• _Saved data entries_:
◇ ◇ ◇

(** C1 Nodes agree on what is final.  Take the histories of any two nodes, with
    finality detectors of thresholds [t1] and [t2] that are asked at arbitrary times,
    and any node that knows at least the units the two know.  If the validators which
    that node knows to be faulty have less weight than both thresholds, then the
    sequence of blocks that one of the two nodes finalized is a prefix of the other's. *)
Theorem finality_agreement {C : ConsensusContext} {VH : VertexHash} {VS : ValidatorSecret} {LR : LeaderRng}
    {BS : BinarySearch} (t1 t2 fw : Weight) (hw1 hw2 hw : Highway) (fd1 fd2 : FinalityDetector) (l1 l2 : list Hash) :
  finalizes t1 hw1 fd1 l1 -> finalizes t2 hw2 fd2 l2 -> reachable hw ->
  extends (state hw1) (state hw) -> extends (state hw2) (state hw) ->
  faulty_weight (E:=FttExceeded) (state hw) = Ok fw -> fw < t1 -> fw < t2 ->
  l1 `prefix_of` l2 \/ l2 `prefix_of` l1.
Proof.
  intros H1%finalizes_ok H2%finalizes_ok R E1 E2 Hw F1 F2. pose proof (no_inv _ (reachable_ok _ R)) as I.
  unfold faulty_weight in Hw. rewrite (faults_of_code _ I) in Hw. injection Hw as <-. pose proof (reachable_follow _ R) as VF.
  apply same_prefix. intros i b1 b2 Hb1 Hb2.
  pose proof (histories_agree _ _ _ _ _ _ _ _ _ H1 H2 I VF E1 E2 F1 F2 i i b1 b2 Hb1 Hb2 ltac:(lia)) as A.
    pose proof (histories_agree _ _ _ _ _ _ _ _ _ H2 H2 I VF E2 E2 F2 F2 i i b2 b2 Hb2 Hb2 ltac:(lia)) as B. congruence.
Qed.

(** C8 What is final stays final.  In the history of a node, the [i]-th block it
    finalized has height [i], and at every later time it is the block of that height
    on the chain that the fork choice selects, as long as less than the detector's
    threshold is known to be faulty.  In particular each finalized block is a
    descendant of those finalized before. *)
Theorem finality_persists {C : ConsensusContext} {VH : VertexHash} {VS : ValidatorSecret} {LR : LeaderRng}
    {BS : BinarySearch} (t fw : Weight) (hw hw' : Highway) (fd : FinalityDetector) (l : list Hash) (i : nat) (b : Hash) :
  finalizes t hw fd l -> rtc step hw hw' -> faulty_weight (E:=FttExceeded) (state hw') = Ok fw -> fw < t ->
  l !! i = Some b ->
  exists blk fc, blocks (state hw') !! b = Some blk /\ height blk = Z.of_nat i /\
    fork_choice (E:=FttExceeded) (state hw') (panorama (state hw')) = Ok (Some fc) /\
    find_ancestor_proposal (E:=FttExceeded) (state hw') fc (Z.of_nat i) = Ok (Some b).
Proof.
  intros H%finalizes_ok St Hw F Hb. pose proof (ho_reach _ _ _ _ H) as R. pose proof (no_inv _ (reachable_ok _ R)) as I0.
  destruct (steps_extend hw hw' R St) as [R' EX]. pose proof (no_inv _ (reachable_ok _ R')) as I.
  unfold faulty_weight in Hw. rewrite (faults_of_code _ I) in Hw. injection Hw as <-.
  destruct (ho_blocks _ _ _ _ H i b Hb) as (Kb & Hh & Fi). destruct (Fi _ I EX (reachable_follow _ R') F) as (fc & Hfc & Hs).
  pose proof (ext_block_known _ _ EX b Kb) as Kb'. pose proof (ext_ht _ _ (inv_wf _ I0) (inv_small _ I0) EX b Kb) as Hh'.
  apply (supports_spec _ (inv_wf _ I) (inv_small _ I) b fc Kb') in Hs as ([bf Ef] & _ & Ha).
  destruct Kb' as [blk Eb]. exists blk, fc. split_and!; [done| |done|].
  - rewrite Hh in Hh'. unfold ht, rank_of, block_info in Hh'. rewrite Eb in Hh'. exact Hh'.
  - rewrite (find_ancestor_proposal_eq _ (inv_wf _ I) (inv_small _ I) fc bf (Z.of_nat i) Ef) by lia.
    rewrite Hh', Hh in Ha. by f_equal.
Qed.
(* ===== verification/HighwayEra.v ===== *)
(** * The start of an era

    Models how node/src/components/consensus/protocols/highway.rs sets up a Highway
    instance from the stakes of an era: scaling them down to 64 bits, the validators,
    and the finality threshold.  The protocol parameters are an argument, and so are
    the sets of banned and inactive validators, in any order. *)

From S2P Require Import Prelude Highway HighwaySkip HighwayInv HighwayTally HighwayFork HighwayAdd HighwayLeader HighwayValidate HighwayMerge HighwayVertex HighwayActive HighwayOwn HighwayNode HighwayRun HighwayVotes HighwayFinality HighwayHorizon HighwaySummit HighwayDetector HighwaySafety.

Local Open Scope Z_scope.

Section Era.
Context {C : ConsensusContext} {VS : ValidatorSecret}.

(** [(sum_stakes + U512::from(u64::MAX) - 1) / U512::from(u64::MAX)] *)
Definition scaling_factor {E} (sum_stakes : Z) : res E Z :=
  a ← plain_add 512 sum_stakes (uint_max 64);
  a ← plain_sub a 1;
  plain_div a (uint_max 64).

(** [AsPrimitive::<u64>::as_] takes the lowest 64 bits. *)
Definition scale_stake {E} (factor : Z) (e : ValidatorId * Z) : res E (ValidatorId * Weight) :=
  q ← plain_div e.2 factor;
  mret (e.1, wrap 64 q).

Definition era_threshold {E} (total_weight : Weight) (ftt_fraction : Z * Z) : res E Weight :=
  _ ← rassert (ftt_fraction.1 <? ftt_fraction.2);
  a ← plain_mul 128 total_weight ftt_fraction.1;
  a ← plain_div a ftt_fraction.2;
  mret (wrap 64 a).

(** The last two steps are the calls of the constructors when the protocol instance is
    put together. *)
Definition new_boxed {E} (iid : InstanceId) (validator_stakes : list (ValidatorId * Z)) (faulty inactive : list ValidatorId)
    (ftt_fraction : Z * Z) (params : Params) : res E (Highway * FinalityDetector) :=
  sum_stakes ← fold_res (plain_add 512) 0 validator_stakes.*2;
  _ ← rassert (negb (sum_stakes =? 0));
  factor ← scaling_factor sum_stakes;
  scaled ← map_res (scale_stake factor) validator_stakes;
  validators ← Validators_from_iter scaled;
  validators ← fold_res ban validators faulty;
  validators ← fold_res set_cannot_propose validators inactive;
  let '(validators, ok) := ensure_nonzero_proposing_stake validators in
  _ ← rassert ok;
  ftt ← era_threshold (vs_total_weight validators) ftt_fraction;
  highway ← Highway_new iid validators params;
  fd ← FinalityDetector_new ftt;
  mret (highway, fd).

(** ** Scaling *)

Lemma sum_plain {E} (l : list Z) : Forall (Z.le 0) l -> forall a, 0 <= a -> a + zsum l <= uint_max 512 ->
  fold_res (E:=E) (plain_add 512) a l = Ok (a + zsum l).
Proof.
  unfold zsum. induction 1 as [|x l Hx Hl IH]; intros a Ha Hs; cbn [fold_res foldr] in *; [f_equal; lia|].
  pose proof (zsum_nonneg l Hl) as Hn. unfold zsum in Hn.
  assert (plain_add (E:=E) 512 a x = Ok (a + x)) as -> by (unfold plain_add, checked_add; by rewrite (proj2 (Z.leb_le _ _)) by lia).
  cbn [mbind res_bind]. rewrite IH by lia. f_equal. lia.
Qed.

(** The factor is the quotient rounded up: the scaled sum fits into 64 bits. *)
Lemma scaling_factor_ok {E} sum : 0 < sum -> sum + uint_max 64 <= uint_max 512 ->
  let f := (sum + uint_max 64 - 1) / uint_max 64 in
  scaling_factor (E:=E) sum = Ok f /\ 0 < f /\ sum <= f * uint_max 64.
Proof.
  intros H0 Hs f. unfold f. unfold scaling_factor, plain_add, plain_sub, plain_div, checked_add, checked_sub, checked_div.
  rewrite (proj2 (Z.leb_le _ _)) by done. cbn [expect mbind res_bind].
  assert (0 < uint_max 64) as Hu by done. set (U := uint_max 64) in *.
  rewrite (proj2 (Z.leb_le 1 _)) by lia. cbn [expect mbind res_bind].
  rewrite (proj2 (Z.eqb_neq U 0)) by lia. cbn [expect]. split; [done|].
  pose proof (Z.div_mod (sum + U - 1) U ltac:(lia)). pose proof (Z.mod_pos_bound (sum + U - 1) U Hu). split; nia.
Qed.

Lemma scaled_sum f (l : list Z) : 0 < f -> Forall (Z.le 0) l -> f * zsum ((fun x => x / f) <$> l) <= zsum l.
Proof.
  intros Hf. unfold zsum. induction 1 as [|x l Hx _ IH]; cbn; [lia|]. pose proof (Z.mul_div_le x f Hf). lia.
Qed.

Lemma zsum_elem (l : list Z) x : Forall (Z.le 0) l -> x ∈ l -> x <= zsum l.
Proof.
  unfold zsum. induction 1 as [|y l Hy Hl IH]; [by intros ?%elem_of_nil|]. pose proof (zsum_nonneg l Hl) as Hn. unfold zsum in Hn.
  intros [->|Hx]%elem_of_cons; cbn; [lia|]. specialize (IH Hx). lia.
Qed.

Lemma scale_all {E} f (l : list (ValidatorId * Z)) : 0 < f -> Forall (fun e => f <= e.2) l -> zsum l.*2 <= f * uint_max 64 ->
  exists l', map_res (E:=E) (scale_stake f) l = Ok l' /\ l'.*1 = l.*1 /\ l'.*2 = (fun x => x / f) <$> l.*2 /\
    Forall (fun e => 0 < e.2) l' /\ zsum l'.*2 <= uint_max 64.
Proof.
  intros Hf Hl Hs.
  assert (Forall (Z.le 0) l.*2) as Hn by (apply Forall_fmap; eapply Forall_impl; [exact Hl|cbn; lia]).
  pose proof (scaled_sum f l.*2 Hf Hn) as Hsc. set (g := fun e : ValidatorId * Z => (e.1, e.2 / f)).
  assert (forall e, e ∈ l -> 0 < e.2 / f <= uint_max 64) as Hb.
  { intros e He. rewrite Forall_forall in Hl. specialize (Hl e He). split; [apply Z.div_str_pos; lia|].
    apply Z.div_le_upper_bound; [done|]. etrans; [|exact Hs]. apply zsum_elem; [done|]. apply list_elem_of_fmap. by exists e. }
  exists (g <$> l). split_and!.
  - apply map_res_Ok. intros e He. specialize (Hb e He). unfold scale_stake, plain_div, checked_div.
    rewrite (proj2 (Z.eqb_neq f 0)) by lia. cbn. unfold wrap. rewrite Z.mod_small; [done|]. unfold uint_max in Hb. lia.
  - rewrite <- list_fmap_compose. by apply list_fmap_ext.
  - rewrite <- !list_fmap_compose. by apply list_fmap_ext.
  - apply Forall_fmap, Forall_forall. intros e He. by apply Hb.
  - replace (g <$> l).*2 with ((fun x => x / f) <$> l.*2) by (rewrite <- !list_fmap_compose; by apply list_fmap_ext).
    apply (Z.mul_le_mono_pos_l _ _ f Hf). lia.
Qed.

(** ** Validators *)

Lemma from_iter_total {E} ii v : Forall (fun e => 0 < e.2) ii -> zsum ii.*2 <= uint_max 64 ->
  Validators_from_iter (E:=E) ii = Ok v -> vs_total_weight v = zsum ii.*2.
Proof.
  intros Hp Hs Hv. unfold Validators_from_iter in Hv. cbv zeta in Hv.
  assert (v_weight <$> (Validator_from <$> ii) = ii.*2) as Ew by (rewrite <- list_fmap_compose; by apply list_fmap_ext).
  rewrite total_fold in Hv; [|lia|rewrite Ew; by apply Forall_fmap|rewrite Ew; lia].
  cbn [mbind res_bind] in Hv. injection Hv as <-. cbn. by rewrite Ew.
Qed.

(** Marking validators keeps a validator set good and its total weight. *)
Definition keeps_total (f : Validators -> ValidatorId -> res VertexError Validators) : Prop :=
  forall v vid, validators_ok v -> exists v', f v vid = Ok v' /\ validators_ok v' /\ vs_total_weight v' = vs_total_weight v.

Lemma keeps_fold f l : keeps_total f -> forall v, validators_ok v ->
  exists v', fold_res f v l = Ok v' /\ validators_ok v' /\ vs_total_weight v' = vs_total_weight v.
Proof.
  intros K. induction l as [|vid l IH]; intros v V; cbn [fold_res]; [by exists v|].
  destruct (K v vid V) as (v1 & -> & V1 & E1). cbn [mbind res_bind]. rewrite <- E1. by apply IH.
Qed.

Lemma ban_keeps : keeps_total ban.
Proof.
  intros v vid V. destruct (ban_ok (E:=VertexError) v vid V) as (v' & Hv & V'). exists v'. split_and!; [done|done|].
  unfold ban in Hv. destruct (get_index v vid); [|by injection Hv as <-].
  apply bind_Ok in Hv as (x & _ & Hv). by injection Hv as <-.
Qed.

Lemma set_cannot_propose_keeps : keeps_total set_cannot_propose.
Proof.
  intros v vid V. destruct (set_cannot_propose_ok (E:=VertexError) v vid V) as (v' & Hv & V'). exists v'. split_and!; [done|done|].
  unfold set_cannot_propose in Hv. destruct (get_index v vid); [|by injection Hv as <-].
  apply bind_Ok in Hv as (x & _ & Hv). by injection Hv as <-.
Qed.

Lemma ensure_total v : vs_total_weight (ensure_nonzero_proposing_stake v).1 = vs_total_weight v.
Proof. unfold ensure_nonzero_proposing_stake. by repeat case_match. Qed.

(** A threshold of at most half the weight, and not zero. *)
Lemma era_threshold_ok {E} total num den : 0 <= total <= uint_max 64 -> 0 <= num < 2 ^ 64 -> 2 * num <= den -> 0 < den -> den <= total * num ->
  exists t, era_threshold (E:=E) total (num, den) = Ok t /\ t = total * num / den /\ 0 < t /\ 2 * t <= total.
Proof.
  intros Ht Hn Hh Hd Hp. unfold uint_max in Ht. pose proof (Z.mul_div_le (total * num) den Hd) as Hm.
  assert (0 < total * num / den) as H0 by (apply Z.div_str_pos; lia).
  assert (2 * (total * num / den) <= total) as H1 by nia.
  assert (total * num <= (2 ^ 64 - 1) * (2 ^ 64 - 1)) as H2 by (apply Z.mul_le_mono_nonneg; lia).
  unfold era_threshold, rassert, plain_mul, plain_div, checked_mul, checked_div, uint_max. cbn [fst snd].
  assert (num < den) as Hlt by nia. rewrite (proj2 (Z.ltb_lt _ _)) by done. cbn [mbind res_bind].
  rewrite (proj2 (Z.leb_le _ _)) by lia. cbn [expect mbind res_bind]. rewrite (proj2 (Z.eqb_neq den 0)) by lia.
  cbn [expect mbind res_bind mret res_ret]. eexists. split; [done|]. unfold wrap. rewrite Z.mod_small by lia. done.
Qed.

End Era.

(** C32 An era can be started from any stakes that do not vanish when scaled.  With the
    divisor that the code computes, the scaled stakes sum up to at most the largest
    64-bit number.  If none of them becomes zero, the threshold fraction is at most one
    half and the threshold does not become zero, then setting up the era succeeds, for
    all sets of banned and inactive validators.  The node is in a good initial state,
    and its detector in one in which finality is safe. *)
Theorem era_setup_ok {C : ConsensusContext} {VH : VertexHash} {VS : ValidatorSecret} {LR : LeaderRng} {BS : BinarySearch}
    (iid : InstanceId) (stakes : list (ValidatorId * Z)) (faulty inactive : list ValidatorId) (num den : Z) (params : Params) :
  let sum := zsum stakes.*2 in
  let f := (sum + uint_max 64 - 1) / uint_max 64 in
  let total := zsum ((fun x => x / f) <$> stakes.*2) in
  stakes <> [] -> sum + uint_max 64 <= uint_max 512 -> Forall (fun e => Z.max 1 f <= e.2) stakes ->
  0 <= num < 2 ^ 64 -> 2 * num <= den -> 0 < den -> den <= total * num ->
  0 <= min_round_exp params -> max_round_exp params < 64 ->
  total <= uint_max 64 /\
  exists hw fd, new_boxed (E:=VertexError) iid stakes faulty inactive (num, den) params = Ok (hw, fd) /\
    ftt fd = total * num / den /\ finalizes (ftt fd) hw fd [].
Proof.
  intros sum f total Hne Hs Hst Hn Hh Hd Hp Hmin Hmax.
  assert (Forall (Z.le 1) stakes.*2) as Hpos by (apply Forall_fmap; eapply Forall_impl; [exact Hst|cbn; lia]).
  assert (Forall (Z.le 0) stakes.*2) as Hnn by (eapply Forall_impl; [exact Hpos|cbn; lia]).
  assert (0 < sum) as Hsum.
  { apply (Z.lt_le_trans _ 1); [done|]. destruct stakes as [|e l]; [done|]. inversion Hpos as [|? ? He _]; subst.
    etrans; [exact He|]. apply zsum_elem; [done|left]. }
  destruct (scaling_factor_ok (E:=VertexError) sum Hsum Hs) as (Hf & Hf0 & Hfs). fold f in Hf, Hf0, Hfs.
  destruct (scale_all (E:=VertexError) f stakes Hf0) as (l & Hl & _ & Hl2 & Hlp & Hls); [eapply Forall_impl; [exact Hst|cbn; lia]|done|].
  rewrite Hl2 in Hls. fold total in Hls. split; [done|]. unfold new_boxed.
  assert (0 <= uint_max 64) as HU by done.
  rewrite (sum_plain (E:=VertexError) stakes.*2 Hnn 0) by (fold sum; lia).
  cbn [mbind res_bind]. rewrite Z.add_0_l. fold sum. rewrite (proj2 (Z.eqb_neq sum 0)) by lia. cbn [negb rassert mbind res_bind].
  rewrite Hf. cbn [mbind res_bind]. rewrite Hl. cbn [mbind res_bind].
  destruct (from_iter_ok (E:=VertexError) l) as (v & Hv & V); [|done|by rewrite Hl2|].
  { intros ->. cbn in Hl2. symmetry in Hl2. by do 2 apply fmap_nil_inv in Hl2. }
  pose proof (from_iter_total (E:=VertexError) l v Hlp ltac:(by rewrite Hl2) Hv) as Hvt. rewrite Hl2 in Hvt. fold total in Hvt.
  rewrite Hv. cbn [mbind res_bind].
  destruct (keeps_fold ban faulty ban_keeps v V) as (v1 & -> & V1 & E1). cbn [mbind res_bind].
  destruct (keeps_fold set_cannot_propose inactive set_cannot_propose_keeps v1 V1) as (v2 & -> & V2 & E2). cbn [mbind res_bind].
  destruct (ensure_ok v2 V2) as (Hb & V3 & P3). pose proof (ensure_total v2) as E3.
  destruct (ensure_nonzero_proposing_stake v2) as [v3 b]. cbn [fst snd] in *. subst b. cbn [rassert mbind res_bind].
  rewrite E3, E2, E1, Hvt.
  destruct (era_threshold_ok (E:=VertexError) total num den) as (t & -> & -> & Ht0 & Ht2); [|done..|].
  { split; [|done]. apply zsum_nonneg, Forall_fmap. eapply Forall_impl; [exact Hnn|]. cbn. intros x Hx. by apply Z.div_pos. }
  cbn [mbind res_bind].
  destruct (Highway_new_inv (E:=VertexError) iid v3 params V3 P3 Hmin Hmax) as (hw & Hhw & I & _). rewrite Hhw. cbn [mbind res_bind].
  unfold FinalityDetector_new, rassert. rewrite (proj2 (Z.ltb_lt _ _)) by done. cbn [mbind res_bind mret res_ret].
  do 2 eexists. split; [done|]. cbn [ftt]. split; [done|]. apply fin_new; [by eapply reach_new| |].
  - pose proof (so_total _ (inv_static _ I)). lia.
  - unfold FinalityDetector_new, rassert. by rewrite (proj2 (Z.ltb_lt _ _)).
Qed.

◇ ◇ ◇

• _GOAL OF THE EXERCISE_: Exactly one number is the answer: how many lines in the data include the word "nodes".

• _TASK OUTPUT_: 2